When can you apply for a replacement of your certificate? There are basically two grounds for requesting a new certificate of citizenship, naturalization, or repatriation:
- Your certificate was lost, damaged, or stolen.
- Your name has changed or any other data was incorrectly stated on your certificate.
In both cases you need to make sure that you have enough evidence to prove that your request for a new certificate is valid.
For example, when your certificate is damaged, you should attach it to your application form. In case your certificate was lost, or you believe that it was stolen, you should apply a copy of the certificate to the application form (only if a copy is available). In addition, you should provide a copy of a police report stating that your certificate was lost or stolen.
In case your personal data is different after you received a certificate, you will need to provide a respective document to prove that change was legal. What kind of personal data may have changed? Typically, if an applicant’s name, date of birth, or gender was changed, they may apply for certificate replacement.

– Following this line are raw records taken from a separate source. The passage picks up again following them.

(** Rounding is monotone. *)
Lemma round64_mono (x y : Q) : (x <= y -> round64 x <= round64 y)%Q.
Proof.
  intros H.
  destruct (Qlt_le_dec 0 x) as [Hx | Hx].
  - now apply round64_mono_pos.
  - destruct (Qlt_le_dec y 0) as [Hy | Hy].
    + assert (L : (round64 (- y) <= round64 (- x))%Q)
        by (apply round64_mono_pos; lra).
      rewrite !round64_opp in L. lra.
    + pose proof (round64_sign_neg x Hx). pose proof (round64_sign_pos y Hy). lra.
Qed.

Lemma fadd_mono (x y y' : Q) : (y <= y' -> fadd x y <= fadd x y')%Q.
Proof. intros H. apply round64_mono. lra. Qed.

(** A float sum is off its first term by the second, and by the rounding
    of the sum. *)
Lemma fadd_error (x y : Q) :
  (Qabs (fadd x y - x) <= Qabs y + eps * (Qabs x + Qabs y))%Q.
Proof.
  unfold fadd. pose proof (round64_error (x + y)) as H.
  pose proof (Qabs_triangle x y) as T.
  pose proof (Qabs_triangle (round64 (x + y) - (x + y)) y) as T'.
  assert (E : (round64 (x + y) - (x + y) + y == round64 (x + y) - x)%Q) by ring.
  rewrite E in T'.
  assert (M : (eps * Qabs (x + y) <= eps * (Qabs x + Qabs y))%Q).
  { apply Qmult_le_l; [reflexivity | exact T]. }
  lra.
Qed.

(** [random()] lies in [0, 1). *)
Lemma random_bounds (g : nat -> Z) : (0 <= fst (random g) < 1)%Q.
Proof.
  unfold random. cbn [fst]. rewrite Qred_correct.
  set (k := g 0%nat mod 9007199254740992).
  assert (Hk : 0 <= k < 9007199254740992) by (apply Z.mod_pos_bound; lia).
  unfold Qle, Qlt. simpl. lia.
Qed.

(** [uniform(a, b)] stays between its bounds when these are floats whose
    float difference does not exceed their difference. *)
Lemma uniform_bounds (a b : Q) (g : nat -> Z) :
  (round64 a == a)%Q -> (round64 b == b)%Q -> (a <= b)%Q ->
  (fsub b a <= b - a)%Q ->
  (a <= fst (uniform a b g) <= b)%Q.
Proof.
  intros Ha Hb Hab Hd. unfold uniform.
  pose proof (random_bounds g) as Hr.
  destruct (random g) as [r g']. cbn [fst] in *.
  assert (H0 : (0 <= fsub b a)%Q) by (apply round64_sign_pos; lra).
  assert (H1 : (0 <= fsub b a * r)%Q) by nra.
  assert (H2 : (fsub b a * r <= b - a)%Q) by nra.
  assert (L : (0 <= fmul (fsub b a) r)%Q) by (now apply round64_sign_pos).
  assert (U : (fmul (fsub b a) r <= b - a)%Q).
  { unfold fmul. apply round64_mono in H2. fold (fsub b a) in H2. lra. }
  unfold fadd. split.
  - rewrite <- Ha at 1. apply round64_mono. lra.
  - rewrite <- Hb at 2. apply round64_mono. lra.
Qed.

(** The draws of the handlers. *)
Lemma uniform_symmetric (c : Q) (g : nat -> Z) :
  (round64 c == c)%Q -> (0 <= c)%Q -> (fsub c (- c) <= c - - c)%Q ->
  (Qabs (fst (uniform (- c) c g)) <= c)%Q.
Proof.
  intros Hc H0 Hd. apply Qabs_Qle_condition.
  apply uniform_bounds; [| assumption | lra | assumption].
  rewrite round64_opp, Hc. reflexivity.
Qed.

Lemma double_opp (x : Q) : double (- x) = (- double x)%Q.
Proof.
  unfold double, round64.
  destruct x as [n d]. unfold Qopp at 1. cbn [Qnum Qden].
  destruct (Z.eq_dec n 0) as [-> | Hn]; [reflexivity |].
  assert (E0 : Qeq_bool (n # d) 0 = false).
  { apply not_true_is_false. intros H. apply Qeq_bool_iff in H.
    unfold Qeq in H. simpl in H. lia. }
  assert (E1 : Qeq_bool (- n # d) 0 = false).
  { apply not_true_is_false. intros H. apply Qeq_bool_iff in H.
    unfold Qeq in H. simpl in H. lia. }
  rewrite E0, E1.
  change (- n # d) with (- (n # d))%Q. rewrite exponent_opp.
  set (e := exponent (n # d)).
  pose proof (pow2_pos e) as Hp.
  assert (R : rne (- (n # d) / pow2 e) = - rne ((n # d) / pow2 e)).
  { rewrite <- rne_opp. apply rne_comp. field. lra. }
  rewrite R, inject_Z_opp.
  rewrite <- Qred_opp. apply Qred_complete. ring.
Qed.

Lemma drift_draw (g : nat -> Z) :
  (Qabs (fst (uniform (double (-0.0005)) (double 0.0005) g)) <= double 0.0005)%Q.
Proof.
  change (-0.0005)%Q with (Qopp 0.0005). rewrite double_opp.
  apply uniform_symmetric; qcompute.
Qed.

Lemma seed_draw (g : nat -> Z) :
  (Qabs (fst (uniform (double (-0.01)) (double 0.01) g)) <= double 0.01)%Q.
Proof.
  change (-0.01)%Q with (Qopp 0.01). rewrite double_opp.
  apply uniform_symmetric; qcompute.
Qed.

Lemma jitter_draw (g : nat -> Z) :
  (Qabs (fst (uniform (double (-0.0002)) (double 0.0002) g)) <= double 0.0002)%Q.
Proof.
  change (-0.0002)%Q with (Qopp 0.0002). rewrite double_opp.
  apply uniform_symmetric; qcompute.
Qed.

Lemma heading_draw (g : nat -> Z) : (0 <= fst (uniform 0 360 g) <= 360)%Q.
Proof. apply uniform_bounds; qcompute. Qed.

Lemma turn_draw (g : nat -> Z) : (-10 <= fst (uniform (-10) 10 g) <= 10)%Q.
Proof. apply uniform_bounds; qcompute. Qed.

Lemma speed_draw (g : nat -> Z) : (20 <= fst (uniform 20 60 g) <= 60)%Q.
Proof. apply uniform_bounds; qcompute. Qed.

End Rounding.

Section Control.

(** A [try] whose only clause is [except Exception] returning a value
    always returns. *)
Lemma try_except_returns {A} (P : A -> Prop) (body : Result A) (fallback : A) :
  P fallback ->
  (forall a, body = Returned a -> P a) ->
  exists a, try_except body (fun _ => Some (Returned fallback)) = Returned a /\ P a.
Proof.
  intros Hf Hb. destruct body as [a | e]; simpl.
  - exists a. auto.
  - exists fallback. auto.
Qed.

Lemma bind_Returned {A B} (m : Result A) (f : A -> Result B) (b : B) :
  (a ← m; f a) = Returned b -> exists a, m = Returned a /\ f a = Returned b.
Proof. destruct m as [a | e]; simpl; [eauto | discriminate]. Qed.

End Control.

Section AppLogin.
Context {rt : Runtime}.

(** C10: without [LOC_API_TOKEN] or without [MYTRIPS_API_BASEURL] the
    answer of [app_login] is authenticated=false with the message
    "Authentication service unavailable", for every backend (the mock one
    included) and every credential pair. *)
Theorem app_login_unconfigured (env : Env) (db : Backend) (o : Oracle)
    (credentials : AppLoginRequest) :
  LOC_API_TOKEN env = None \/ MYTRIPS_API_BASEURL env = None ->
  app_login env db o credentials
  = Returned {| authenticated := false; user_id := None;
                message := Some "Authentication service unavailable" |}.
Proof.
  intros [E | E]; unfold app_login; rewrite E; simpl.
  - reflexivity.
  - destruct (unset (LOC_API_TOKEN env)); reflexivity.
Qed.

(** C2: when the call to the identity API fails (timeout, exception of the
    client, status other than 200), [app_login] returns, and its answer has
    authenticated=false and one of the service's messages, none empty. *)
Theorem app_login_upstream_failure (env : Env) (db : Backend) (o : Oracle)
    (credentials : AppLoginRequest) :
  MOCK_AUTH_ENABLED db = false ->
  upstream_failed (identity_answer env o credentials) = true ->
  exists msg,
    app_login env db o credentials
    = Returned {| authenticated := false; user_id := None; message := Some msg |}
    /\ msg <> "" /\ In msg service_messages.
Proof.
  intros Hdb Hfail. unfold app_login.
  destruct (unset (LOC_API_TOKEN env)); [refused |].
  destruct (unset (MYTRIPS_API_BASEURL env)); [refused |].
  destruct db as [m | users]; [discriminate |].
  unfold identity_answer in Hfail. unfold send.
  destruct (net o _) as [ | why | status_code body]; simpl in *.
  - refused.
  - refused.
  - apply negb_true_iff in Hfail. rewrite Hfail.
    destruct (Z.eqb status_code 401 || Z.eqb status_code 403); simpl; refused.
Qed.

(** C5, as amended: [app_login] always returns, and the message of its
    answer is one of the service's own fixed messages, with one exception:
    when the identity API was called and answered 200 with a JSON object,
    the message may be the [message] entry of that object.  That entry,
    when it is a non-empty string, is handed to the caller as it is. *)
Theorem app_login_message_source (env : Env) (db : Backend) (o : Oracle)
    (credentials : AppLoginRequest) :
  exists r,
    app_login env db o credentials = Returned r
    /\ (forall m,
          message r = Some m ->
          In m service_messages
          \/ (calls_identity_api env db = true
              /\ exists d,
                   identity_answer env o credentials
                   = Response 200 (Json (JObj d))
                   /\ dict_lookup "message" d = Some (JStr m)))
    /\ (forall d m,
          calls_identity_api env db = true ->
          identity_answer env o credentials = Response 200 (Json (JObj d)) ->
          dict_lookup "message" d = Some (JStr m) ->
          m <> "" ->
          message r = Some m).
Proof.
  unfold app_login, calls_identity_api, identity_answer.
  destruct (unset (LOC_API_TOKEN env)); [own_message |].
  destruct (unset (MYTRIPS_API_BASEURL env)); [own_message |].
  destruct db as [mk | users].
  { destruct (_ && _); own_message. }
  unfold send.
  destruct (net o _) as [ | why | status_code body]; [own_message .. |].
  cbn [mbind Result_bind].
  destruct (Z.eqb_spec status_code 200) as [-> | Hs].
  2:{ destruct (_ || _); own_message. }
  destruct body as [text | data]; [own_message |].
  destruct data as [ | | | | | d]; [own_message .. |].
  simpl.
  destruct (dict_lookup "message" d) as [v |] eqn:Em; simpl.
  2:{ destruct (truthy _ && truthy _); own_message. }
  destruct (truthy _ && truthy _); simpl.
  - destruct v as [ | b | q | s | l | d']; own_message.
  - destruct v as [ | b | q | s | l | d']; unfold py_or; simpl;
      try destruct b; try destruct (Qeq_bool q 0);
      try destruct l; try destruct d';
      try destruct (String.eqb_spec s ""); subst; own_message.
Qed.

End AppLogin.

Lemma app_login_unconfigured_witness :
  (LOC_API_TOKEN mock_env = None \/ MYTRIPS_API_BASEURL mock_env = None)
  /\ app_login (rt := sample_runtime) mock_env (MockAuth sample_mock)
       (oracle 0 Timeout) mock_credentials
     = Returned {| authenticated := false; user_id := None;
                   message := Some "Authentication service unavailable" |}.
Proof.
  split; [left; reflexivity |].
  apply (app_login_unconfigured (rt := sample_runtime)). left. reflexivity.
Defined.

Lemma app_login_upstream_failure_witness :
  exists msg,
    app_login (rt := sample_runtime) live_env (Mongo [alice])
      (oracle 0 (Response 503 (NotJson "<html>Bad gateway</html>")))
      mock_credentials
    = Returned {| authenticated := false; user_id := None; message := Some msg |}
    /\ msg <> "" /\ In msg service_messages.
Proof.
  apply (app_login_upstream_failure (rt := sample_runtime)); reflexivity.
Defined.

(** C5, refuted as stated: the text of the upstream body is the message
    the caller receives, and it is none of the service's own. *)
Lemma app_login_reflects_upstream_message :
  app_login (rt := sample_runtime) live_env (Mongo [alice])
    (oracle 0 refusing_answer) mock_credentials
  = Returned {| authenticated := false; user_id := None;
                message := Some upstream_text |}
  /\ ~ In upstream_text service_messages.
Proof.
  split; [reflexivity |].
  simpl. intros Hin.
  repeat (destruct Hin as [Hin | Hin]; [discriminate |]). exact Hin.
Qed.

Note that USCIS will need one of the following documents from you to approve your request for new certificate:
- Marriage certificate
- Divorce or annulment decree
- Court order
- Medical certification
- Any other document issued by the government
Without at least one of the documents, USCIS will refuse to issue a new certificate in your name.
There is one more ground under which you may be eligible to apply Form N-565. That is when you are located in another country, and you need a dedicated certificate of naturalization as a U.S. citizen to prove you are an American.